Modelling copy number variability due to mtDNA bottlenecking. (a) Trajectories of mean copy number of cellular agents born with rate λ₁ (t<120) and ${\mathrm{\lambda }}_2=2\ln 2/\tau -{\mathrm{\lambda }}_1$ (t≥120). Lower λ₁ values enforce a smaller copy number bottleneck, with copy number recovering to its initial value after the bottleneck. ${\mathrm{\lambda }}_1^{\prime }=\ln 2\tau$ is the value required to maintain a constant-mean copy number between cell divisions. Lines are analytic results; points are stochastic simulations. (b) Trajectories of coefficient of variation (CV) as different bottleneck sizes are imposed on the system. Horizontal lines give the analytic predictions for final CV derived from equation (3.5). Other lines are analytic results; points are stochastic simulations. (c) CV as a function of bottleneck size from equation (3.5); points show specific instances of stochastic simulation.

Equation (3.5) analytically describes the increased variance due to a copy number bottleneck under specific circumstances, whereby a copy number m₀ is decreased to a minimum b over n₁ cell divisions then raised to its original value over a further n₁ cell divisions. Lower bottleneck sizes b lead to exponential increases in the cell-to-cell variability associated with an mtDNA population. The assumptions within our illustrative model here can also straightforwardly be relaxed and closed-form solutions derived for more general dynamics, and a closed-form expression for the probability distribution function can also be derived using the above approach. These results can then be used to address any statistical questions about the system, including fixation probabilities of mutant mtDNA (readily extracted from the generating function) and the behaviour of heteroplasmy variance with time (from the variances of mutant and wild-type populations). For brevity we here just present these illustrative results for copy number variance; further development of a more specific model is a focus of [43]. We note that, in this example, the variance does not converge to a final fixed value: longer times will result in higher variances. This feature can be altered using a model involving more homeostatic dynamics (see next subsection) or, in biology, may conceivably be dealt with on a cellular level by retaining cells with certain copy number statistics.

(c).
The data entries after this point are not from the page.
(* ===== verification/PlanValidate.v ===== *)
(** Plan validation: [planning/validate.go], the role catalogue of
    [planning/roles.go], the human substitution of
    [planning/human_substitution.go] and the gates [planning/publication_gates.go]
    offers.  A plan is judged against the obligations of its work contract, the
    operator's envelope and the revisions it follows. *)

From S2P Require Import Prelude GoStrings Sha256 Domain Canonical Topo Reach WorkGraph Plan PlanGraph.
From stdpp Require Import relations options.

(* ------------------------------------------------------------------ *)
(** * Roles *)

Definition roleCapabilities : gmap string (list string) := list_to_map
  [(RoleProductArchitect, [CapabilityRequirementsAnalysis]);
   (RoleSystemArchitect, [CapabilityArchitectureReasoning; CapabilityRepositoryAnalysis]);
   (RolePlanner, [CapabilityRequirementsAnalysis; CapabilityRepositoryAnalysis]);
   (RoleImplementer, [CapabilityCodeChange; CapabilityRepositoryAnalysis]);
   (RoleTester, [CapabilityVerification; CapabilityCodeChange]);
   (RoleSecurityReviewer, [CapabilitySecurityReview; CapabilityRepositoryAnalysis]);
   (RoleReviewer, [CapabilityRepositoryAnalysis]);
   (RoleIntegrator, [CapabilityCodeChange; CapabilityRepositoryAnalysis]);
   (RoleReleaseReviewer, [CapabilityRepositoryAnalysis])].

Definition RoleCapabilities (role : string) : list string :=
  let floor := default [] (roleCapabilities !! role) in
  filter (λ capability, capability ∈ floor) EngineeringCapabilities.

Definition ProducesMaterialChange (role : string) : bool :=
  (role ≟ RoleImplementer) || (role ≟ RoleTester) || (role ≟ RoleIntegrator).

Definition RequiredInvocationMode (role : string) : string :=
  if role ≟ RolePlanner then InvocationModeNonMutatingPlanning else InvocationModeMutating.

(** [trustStrength] of [planning/escalation.go]. *)
Definition trustStrength (trust : string) : Z :=
  if trust ≟ TrustRequirementProtected then 2
  else if trust ≟ TrustRequirementOperatorTrusted then 1
  else 0.

(* ------------------------------------------------------------------ *)
(** * Queries on stages, shared with the compiler *)

Definition is_agent (s : PlanStage) : bool := s.(Stage_Kind) ≟ StageAgent.

Definition is_producer (s : PlanStage) : bool := is_agent s && ProducesMaterialChange s.(Stage_Role).

Definition materialProducerStages (stages : list PlanStage) : list string :=
  sort_strings (Stage_ID <$> filter (λ s, is_producer s = true) stages).

Definition capabilityCovered (stages : list PlanStage) (capability : string) : bool :=
  existsb (λ s, is_agent s && (s.(Stage_RequiresCapabilities) ∋? capability)) stages.

Definition sameAction (left right : option Action) : bool := left ≟ right.

Definition stageRequires (s : PlanStage) (capability : string) : bool := s.(Stage_RequiresCapabilities) ∋? capability.

Definition humanSubstitute (stages : list PlanStage) (role : string) : option PlanStage :=
  snd <$> list_find (λ s, s.(Stage_Kind) = StageHumanDecisionGate ∧ s.(Stage_SubstitutesRole) = role) stages.

Definition roleStage (stages : list PlanStage) (role : string) : option PlanStage :=
  snd <$> list_find (λ s, s.(Stage_Kind) = StageAgent ∧ s.(Stage_Role) = role) stages.

Definition previousStage (stages : list PlanStage) (id : string) : option PlanStage :=
  snd <$> list_find (λ s, s.(Stage_ID) = id) stages.

(** The first stage of the gate's kind and action decides. *)
Definition gateCovered (stages : list PlanStage) (gate : GateRequirement) : bool :=
  match list_find (λ s, s.(Stage_Kind) = gate.(Gate_Kind) ∧ sameAction s.(Stage_Action) gate.(Gate_Action) = true) stages with
  | None => false
  | Some (_, s) => forallb (λ claim, s.(Stage_RequiredClaims) ∋? claim) gate.(Gate_RequiredClaims)
  end.

Definition planStageViews (p : EngineeringPlan) : list stageView :=
  (λ s, MkView s.(Stage_ID) s.(Stage_Kind) s.(Stage_Role) s.(Stage_ExecutionKind) s.(Stage_AcceptanceFeature)
     s.(Stage_SubstitutesRole) s.(Stage_DependsOn) s.(Stage_RequiredClaims) s.(Stage_Action) s.(Stage_Independence)
     s.(Stage_RequiresCapabilities) s.(Stage_Profile) s.(Stage_TrustRequirement)) <$> p.(Plan_Stages).

(* ------------------------------------------------------------------ *)
(** * Reasons *)

Inductive Reason :=
  | PlanIncomplete
  | SubjectIncomplete
  | ContractMismatch (stated compiled : ObjectRevision)
  | SubjectMismatch (plan contract : Subject)
  | GraphRefused (e : GraphError)
  | UndefinedClaim (stage kind claim : string)
  | AssuranceOfHumanApproval (stage claim : string)
  | PublicationWithoutHumanApproval (stage claim : string)
  | PublicationOfAnotherAction (stage : string) (action : Action)
  | PublicationClaimNotRequired (stage claim : string) (action : Action)
  | PublicationWithoutClaim (stage : string)
  | SubstitutionNotPermitted (stage role : string)
  | SubstitutionOfNothing (stage role : string)
  | RoleUnfulfilled (role statement : string)
  | CapabilityMissing (stage role capability : string)
  | TrustTooWeak (stage stated required : string)
  | IndependenceMissing (stage dimension : string)
  | IndependenceTooWeak (stage stated required : string)
  | ProducerNotNamed (stage producer : string)
  | SubstitutionSelfGranted (stage : string)
  | CapabilityUncovered (capability : string)
  | GateUncovered (kind statement : string)
  | TooManyChildRuns (plan ceiling : Z)
  | TooManyConcurrent (plan ceiling : Z)
  | TooManyInvocations (plan ceiling : Z)
  | TooManyWallSeconds (plan ceiling : Z)
  | TooManyCostMicros (plan ceiling : Z)
  | ChildRunsConsumed (plan consumed : Z)
  | InvocationsConsumed (plan consumed : Z)
  | WallSecondsConsumed (plan consumed : Z)
  | CostConsumed (plan consumed : Z)
  | MoreAgentsThanRuns (agents : nat) (runs : Z)
  | OtherPlan (previous plan : string)
  | RevisionNotLater (revision previous : Z)
  | ReplacedRevisionNotRecorded
  | RepositoryMoved (previous plan : string)
  | EscapesByBecomingGate (stage : string)
  | BecomesGateOfNothing (stage : string)
  | RoleChanged (stage before after : string)
  | TrustLowered (stage before after : string)
  | IndependenceDropped (stage : string)
  | IndependenceWeakened (stage before after : string)
  | SubstitutionGained (stage : string)
  | PeerDropped (stage peer : string)
  | IndependenceRemoved (stage dimension role : string)
  | TrustRemoved (stage trust role : string).

Inductive ValidationError := PlanInvalid (plan : string) (reasons : list Reason).

Definition reason_if (b : bool) (r : Reason) : list Reason := if b then [r] else [].

Record ValidationInput := MkValidationInput {
  Validate_Contract : EngineeringWorkContract;
  Validate_Envelope : PlanBudgetEnvelope;
  Validate_Previous : option EngineeringPlan;
  Validate_RatchetBaseline : option EngineeringPlan;
  Validate_Consumed : PlanConsumption
}.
Relaxed replication of mtDNA: immigration–death dynamics and various inheritance regimes

A quantitative model for mtDNA dynamics throughout organismal lifetimes has been proposed to account for the intuitive feature that mtDNA copy number should be subject to cellular control [45]. This ‘relaxed replication’ model has influenced a wide range of studies on mtDNA dynamics in many contexts from human disease [46] to forensics [47]; its quantitative behaviour has been explored (considering low-order moments without cell divisions) in the contexts of nuclear control on mtDNA [48] and through simulation studies in topics including ageing mtDNA [49], the effect of anti-retroviral drugs on mtDNA [50], and many others. As variability in mtDNA can have important physiological consequences [36], we aim here to analytically extend this model beyond a mean-only treatment to a more general (and realistic) situation both explicitly modelling the stochastic dynamics of individual mtDNA production and degradation and including different forms of cell division dynamics.
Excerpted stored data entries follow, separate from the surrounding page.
(* ===== verification/PlanCompilerFacts.v ===== *)
(** What the plan compiler guarantees: fresh stage names, the canonical order,
    the shares of the budget, what the policy adds, and the compiled plan as a
    whole. *)

From S2P Require Import Prelude GoStrings Sha256 Domain Canonical Topo Reach WorkGraph Plan PlanGraph PlanTemplate PlanValidate PlanCompiler.
From stdpp Require Import relations options.

(* ------------------------------------------------------------------ *)
(** * Fresh names *)

Definition candidate (base : string) (suffix : Z) : string := base +:+ "-" +:+ itoa suffix.

Lemma candidate_inj base a b : (0 <= a)%Z → (0 <= b)%Z → candidate base a = candidate base b → a = b.
Proof.
  unfold candidate. intros Ha Hb He. apply itoa_inj; [done..|].
  by apply (inj (String.append base)), (inj (String.append "-")) in He.
Qed.

(** A name that is taken means every candidate before it is taken too. *)
Lemma next_suffix_taken fuel taken base suffix :
  next_suffix fuel taken base suffix ∈ taken →
  ∀ j, (j <= fuel)%nat → candidate base (suffix + Z.of_nat j) ∈ taken.
Proof.
  revert suffix; induction fuel as [|fuel IH]; intros suffix; simpl; fold (candidate base suffix).
  - intros Hin j Hj. assert (j = 0%nat) as -> by lia. by rewrite Z.add_0_r.
  - case_bool_decide as Ht; [|done]. intros Hin [|j] Hj; [by rewrite Z.add_0_r|].
    replace (suffix + Z.of_nat (S j))%Z with (suffix + 1 + Z.of_nat j)%Z by lia. apply IH; [done|lia].
Qed.

(** The name given to a stage the compiler adds is new to the plan, so the
    search for one ends. *)
Theorem uniqueStageID_fresh stages base : uniqueStageID stages base ∉ stage_names stages.
Proof.
  unfold uniqueStageID. case_bool_decide as Hb; simpl; [|by rewrite elem_of_list_to_set in Hb].
  intros Hin. assert (∀ id, id ∈ (list_to_set (stage_names stages) : gset string) ↔ id ∈ stage_names stages) as Hs
    by (intros id; apply elem_of_list_to_set).
  apply Hs in Hin. pose proof (next_suffix_taken _ _ _ _ Hin) as Hall.
  set (l := (λ j, candidate base (2 + Z.of_nat j)) <$> seq 0 (S (length stages))).
  assert (length l <= length (stage_names stages))%nat as Hl.
  { apply submseteq_length, NoDup_submseteq.
    - unfold l. apply NoDup_fmap_2_strong; [|apply NoDup_seq]. intros x y _ _ He%candidate_inj; lia.
    - intros x (j & -> & Hj%elem_of_seq)%list_elem_of_fmap. apply Hs, Hall. lia. }
  unfold l, stage_names in Hl. rewrite !length_fmap, length_seq in Hl. lia.
Qed.

(* ------------------------------------------------------------------ *)
(** * The budget *)

(** A sum over the worker stages. *)
Definition worker_sum (f : PlanStage → Z) (stages : list PlanStage) : Z :=
  foldr Z.add 0%Z (f <$> filter (λ s, is_agent s = true) stages).

Lemma is_agent_share n w s : is_agent (share_stage n w s) = is_agent s.
Proof. unfold share_stage. destruct (is_agent s) eqn:Ha; simpl; [|done]. by destruct s. Qed.

Lemma agent_count_share n w stages : agent_count (share_stage n w <$> stages) = agent_count stages.
Proof.
  unfold agent_count. induction stages as [|s l IH]; [done|]. csimpl. rewrite !filter_cons, is_agent_share.
  case_decide; simpl; congruence.
Qed.

Lemma share_budget n w s :
  is_agent s = true →
  (share_stage n w s).(Stage_Budget).(Budget_MaxProviderInvocations)
    = (let b := s.(Stage_Budget).(Budget_MaxProviderInvocations) in if ((b <=? 0) || (n <? b))%Z then n else b)
  ∧ (share_stage n w s).(Stage_Budget).(Budget_MaxWallSeconds)
    = (let b := s.(Stage_Budget).(Budget_MaxWallSeconds) in if ((0 <? w) && ((b <=? 0) || (w <? b)))%Z then w else b).
Proof. intros Ha. unfold share_stage. rewrite Ha. by destruct s. Qed.

Lemma share_positive n w s :
  (0 < n)%Z → is_agent s = true → (0 < (share_stage n w s).(Stage_Budget).(Budget_MaxProviderInvocations) <= n)%Z.
Proof.
  intros Hn Ha. destruct (share_budget n w s Ha) as [-> _]. cbv zeta.
  destruct (Z.leb_spec s.(Stage_Budget).(Budget_MaxProviderInvocations) 0); simpl; [lia|].
  destruct (Z.ltb_spec n s.(Stage_Budget).(Budget_MaxProviderInvocations)); lia.
Qed.

Lemma worker_sum_le f n stages :
  (∀ s, s ∈ stages → is_agent s = true → (f s <= n)%Z) →
  (worker_sum f stages <= n * Z.of_nat (agent_count stages))%Z.
Proof.
  unfold worker_sum, agent_count. induction stages as [|s l IH]; intros Hf; [simpl; lia|].
  assert (∀ s, s ∈ l → is_agent s = true → (f s <= n)%Z) as Hl by (intros; apply Hf; [by right|done]).
  rewrite filter_cons. case_decide as Ha; [|by apply IH]. cbn [fmap list_fmap foldr length].
  specialize (IH Hl). specialize (Hf s ltac:(by left) Ha). rewrite Nat2Z.inj_succ, Z.mul_succ_r. lia.
Qed.

Lemma agent_count_pos s stages : s ∈ stages → is_agent s = true → (0 < agent_count stages)%nat.
Proof.
  intros Hin Ha. unfold agent_count. destruct (filter _ stages) as [|x l] eqn:Hf; simpl; [|lia].
  assert (s ∈ filter (λ s, is_agent s = true) stages) as Hx by (by apply list_elem_of_filter).
  rewrite Hf in Hx. by apply not_elem_of_nil in Hx.
Qed.

(** A share is positive and the shares add up to no more than the total. *)
Lemma share_of_bounds total n :
  (0 < Z.of_nat n <= total)%Z → (1 <= share_of total n)%Z ∧ (share_of total n * Z.of_nat n <= total)%Z.
Proof.
  intros [Hn Ht]. unfold share_of. split.
  - apply Z.quot_le_lower_bound; lia.
  - rewrite Z.mul_comm. apply Z.mul_quot_le; lia.
Qed.

Lemma share_stage_only n w s : share_stage n w s = stage_with_budget s (share_stage n w s).(Stage_Budget).
Proof. unfold share_stage. destruct (is_agent s); by destruct s. Qed.

(** What each worker of the shared plan is given. *)
Lemma elem_of_shareBudget stages e t :
  t ∈ shareBudget stages e → is_agent t = true →
  ∃ s, s ∈ stages ∧ is_agent s = true ∧
    let n := Z.max 1 (share_of e.(Envelope_MaxProviderInvocations) (agent_count stages)) in
    let w := if (0 <? e.(Envelope_MaxWallSeconds))%Z then share_of e.(Envelope_MaxWallSeconds) (agent_count stages) else 0%Z in
    t = share_stage n w s.
Proof.
  unfold shareBudget. destruct (agent_count stages =? 0)%nat eqn:Hc.
  { intros Hin Ha. apply Nat.eqb_eq in Hc. pose proof (agent_count_pos t stages Hin Ha). lia. }
  intros (s & -> & Hs)%list_elem_of_fmap. rewrite is_agent_share. intros Ha. exists s. split_and!; [done..|].
  f_equal. destruct (Z.ltb_spec (share_of e.(Envelope_MaxProviderInvocations) (agent_count stages)) 1); lia.
Qed.

Lemma shareBudget_count stages e : agent_count (shareBudget stages e) = agent_count stages.
Proof. unfold shareBudget. destruct (_ =? 0)%nat; [done|]. apply agent_count_share. Qed.

Lemma shareBudget_only stages e :
  shareBudget stages e = zip_with (λ s t, stage_with_budget s t.(Stage_Budget)) stages (shareBudget stages e).
Proof.
  unfold shareBudget. destruct (_ =? 0)%nat.
  - induction stages as [|s l IH]; [done|]. simpl. rewrite <- IH. f_equal. by destruct s.
  - generalize (agent_count stages); intros k. induction stages as [|s l IH]; [done|]. simpl. f_equal; [apply share_stage_only|].
    exact IH.
Qed.

(** Each worker's share of the budget is positive, and the shares together
    stay within the plan's envelope: the invocations always, the wall time
    when the envelope has a second for every worker.  Nothing else of a stage
    changes. *)
Theorem shareBudget_bounds stages e :
  (Z.of_nat (agent_count stages) <= e.(Envelope_MaxProviderInvocations))%Z →
  let shared := shareBudget stages e in
  let invocations s := s.(Stage_Budget).(Budget_MaxProviderInvocations) in
  let wall s := s.(Stage_Budget).(Budget_MaxWallSeconds) in
  (∀ s, s ∈ shared → is_agent s = true → (0 < invocations s)%Z)
  ∧ (worker_sum invocations shared <= e.(Envelope_MaxProviderInvocations))%Z
  ∧ ((0 < Z.of_nat (agent_count stages) <= e.(Envelope_MaxWallSeconds))%Z →
       (∀ s, s ∈ shared → is_agent s = true → (0 < wall s)%Z)
       ∧ (worker_sum wall shared <= e.(Envelope_MaxWallSeconds))%Z)
  ∧ shared = zip_with (λ s t, stage_with_budget s t.(Stage_Budget)) stages shared.
Proof.
  intros Hmax. cbv zeta. set (n := Z.max 1 (share_of e.(Envelope_MaxProviderInvocations) (agent_count stages))).
  assert (∀ t, t ∈ shareBudget stages e → is_agent t = true →
    (0 < t.(Stage_Budget).(Budget_MaxProviderInvocations) <= n)%Z) as Hn.
  { intros t Ht Ha. destruct (elem_of_shareBudget _ _ _ Ht Ha) as (s & _ & Hs & ->). fold n.
    apply share_positive; [lia|done]. }
  split_and!; [intros; by apply Hn| | |apply shareBudget_only].
  - etrans; [apply (worker_sum_le _ n); intros; by apply Hn|]. rewrite shareBudget_count. unfold n.
    destruct (decide (agent_count stages = 0%nat)) as [->|Hz]; [lia|].
    destruct (share_of_bounds e.(Envelope_MaxProviderInvocations) (agent_count stages)); [lia|].
    by rewrite Z.max_r by lia.
  - intros Hw. destruct (share_of_bounds _ _ Hw) as [Hw1 Hw2].
    assert (∀ t, t ∈ shareBudget stages e → is_agent t = true →
      (0 < t.(Stage_Budget).(Budget_MaxWallSeconds) <= share_of e.(Envelope_MaxWallSeconds) (agent_count stages))%Z) as Hb.
    { intros t Ht Ha. destruct (elem_of_shareBudget _ _ _ Ht Ha) as (s & _ & Hs & ->). fold n.
      rewrite (proj2 (Z.ltb_lt 0 e.(Envelope_MaxWallSeconds))) by lia.
      destruct (share_budget n (share_of e.(Envelope_MaxWallSeconds) (agent_count stages)) s Hs) as [_ ->]. cbv zeta.
      rewrite (proj2 (Z.ltb_lt 0 (share_of _ _))) by lia. simpl.
      destruct (Z.leb_spec s.(Stage_Budget).(Budget_MaxWallSeconds) 0); simpl; [lia|].
      destruct (Z.ltb_spec (share_of e.(Envelope_MaxWallSeconds) (agent_count stages)) s.(Stage_Budget).(Budget_MaxWallSeconds)); lia. }
    split; [intros; by apply Hb|].
    etrans; [apply (worker_sum_le _ (share_of e.(Envelope_MaxWallSeconds) (agent_count stages))); intros; by apply Hb|].
    by rewrite shareBudget_count.
Qed.

(* ------------------------------------------------------------------ *)
(** * The canonical order *)

Lemma stages_by_id_lookup stages id s :
  NoDup (stage_names stages) → stages_by_id stages !! id = Some s ↔ s ∈ stages ∧ s.(Stage_ID) = id.
Proof.
  unfold stages_by_id.
  enough (∀ m : gmap string PlanStage, NoDup (stage_names stages) →
    fold_left (λ byID s, <[s.(Stage_ID) := s]> byID) stages m !! id = Some s ↔
      s ∈ stages ∧ s.(Stage_ID) = id ∨ id ∉ stage_names stages ∧ m !! id = Some s) as Hg.
  { intros Hnd. rewrite Hg by done. rewrite lookup_empty. naive_solver. }
  unfold stage_names. induction stages as [|t l IH]; intros m; simpl.
  { intros _. split; [|by intros [[?%not_elem_of_nil _]|[_ ?]]]. intros ?. right. split; [apply not_elem_of_nil|done]. }
  intros [Ht Hnd]%NoDup_cons. rewrite IH by done. rewrite !elem_of_cons. split.
  - intros [[? ?]|[Hn Hl]]; [by left; split; [right|]|]. apply lookup_insert_Some in Hl as [[<- <-]|[Hne Hl]].
    + left. split; [by left|done].
    + right. split; [|done]. intros [->|?]; done.
  - intros [[[->|Hs] <-]|[Hn Hl]].
    + right. split; [done|apply lookup_insert_eq].
    + by left.
    + right. split; [tauto|]. rewrite lookup_insert_ne; [done|]. intros He. apply Hn. by left.
Qed.

Definition sorted_dependencies (s : PlanStage) : PlanStage := stage_with_deps s (sort_strings s.(Stage_DependsOn)).

(** With distinct names and acyclic dependencies the order is the one of
    [kahn]. *)
Lemma canonicalOrder_ordered `{!MapRange} stages :
  NoDup (stage_names stages) → ranked stages →
  ∃ order remaining, kahn stages = Some (order, remaining) ∧ order ≡ₚ stage_names stages ∧ Topo.ordered stages order
    ∧ canonicalOrder stages = sorted_dependencies <$> omap (λ id, stages_by_id stages !! id) order.
Proof.
  intros Hnd Hr. assert (NoDup (node_ids stages)) as Hni by exact Hnd. destruct (kahn_total stages) as (order & remaining & Hk & _). exists order, remaining.
  pose proof (kahn_complete _ _ _ Hni Hr Hk) as Hp. destruct (kahn_ordered _ _ _ Hni Hk) as (Ho & _).
  split_and!; [done..|]. unfold canonicalOrder. rewrite Hk, (Permutation_length Hp). unfold node_ids. rewrite length_fmap, Nat.eqb_refl.
  destruct (existsb _ stages) eqn:He; [|done]. exfalso.
  apply existsb_elem in He as (s & Hs & (d & Hd & Hx)%existsb_elem). rewrite bool_decide_eq_true in Hx.
  destruct Hr as [rank Hr]. destruct (Hr s d Hs Hd) as [(u & -> & Hu)%list_elem_of_fmap _].
  assert (stages_by_id stages !! u.(Stage_ID) = Some u) as Hl by (by apply stages_by_id_lookup).
  simpl in Hx. congruence.
Qed.

(** Looking the stages of an order up gives back those stages. *)
Lemma omap_stages_by_id stages order :
  NoDup (stage_names stages) → (∀ id, id ∈ order → id ∈ stage_names stages) →
  stage_names (omap (λ id, stages_by_id stages !! id) order) = order
  ∧ ∀ s, s ∈ omap (λ id, stages_by_id stages !! id) order ↔ s ∈ stages ∧ s.(Stage_ID) ∈ order.
Proof.
  intros Hnd Ho. split.
  - induction order as [|id l IH]; [done|]. assert (id ∈ id :: l) as (s & -> & Hs)%Ho%list_elem_of_fmap by by left.
    csimpl. assert (stages_by_id stages !! s.(Stage_ID) = Some s) as -> by (by apply stages_by_id_lookup).
    csimpl. f_equal. apply IH. intros. apply Ho. by right.
  - intros s. rewrite list_elem_of_omap. setoid_rewrite stages_by_id_lookup; [|done..]. naive_solver.
Qed.

Lemma sorted_dependencies_names stages : stage_names (sorted_dependencies <$> stages) = stage_names stages.
Proof. unfold stage_names. rewrite <- list_fmap_compose. apply list_fmap_ext. intros _ s _. by destruct s. Qed.

(** Every stage comes after the stages it depends on. *)
Definition dependencies_first (stages : list PlanStage) : Prop :=
  ∀ l1 s l2, stages = l1 ++ s :: l2 → ∀ d, d ∈ s.(Stage_DependsOn) → d ∈ stage_names l1.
The governing dynamics of copy number m in the model are

$$\frac{\mathrm{d}m}{\mathrm{d}t}=\{\begin{array}{ll}\frac{\tilde{\alpha }{m}_{\mathrm{opt}}}{\tilde{\tau }}-\frac{\tilde{\alpha }m}{\tilde{\tau }}& \text{if}\hspace{0.17em}m\le \frac{\tilde{\alpha }{m}_{\mathrm{opt}}}{\tilde{\alpha }-1};\\ -\frac{m}{\tilde{\tau }}& \text{otherwise,}\end{array}$$ 3.6

where m_opt is a ‘target’ copy number, $\tilde{\tau }$ is the time scale of mtDNA degradation, and $\tilde{\alpha }>1$ is a parameter of the model describing nuclear feedback (in the original papers, $\tilde{\alpha }$ and $\tilde{\tau }$ are, respectively, assigned the symbols α and τ: we use tildes to avoid ambiguity with the symbols in our preceding analysis). For $\tilde{\alpha }$ not much greater than 1 and an initial condition m₀<m_opt, the probability of $m>\tilde{\alpha }{m}_{\mathrm{opt}}/(\tilde{\alpha }-1)$ is very low; we will thus assume that the contribution of the term in equation (3.6) corresponding to $m>\tilde{\alpha }{m}_{\mathrm{opt}}/(\tilde{\alpha }-1)$ is negligible.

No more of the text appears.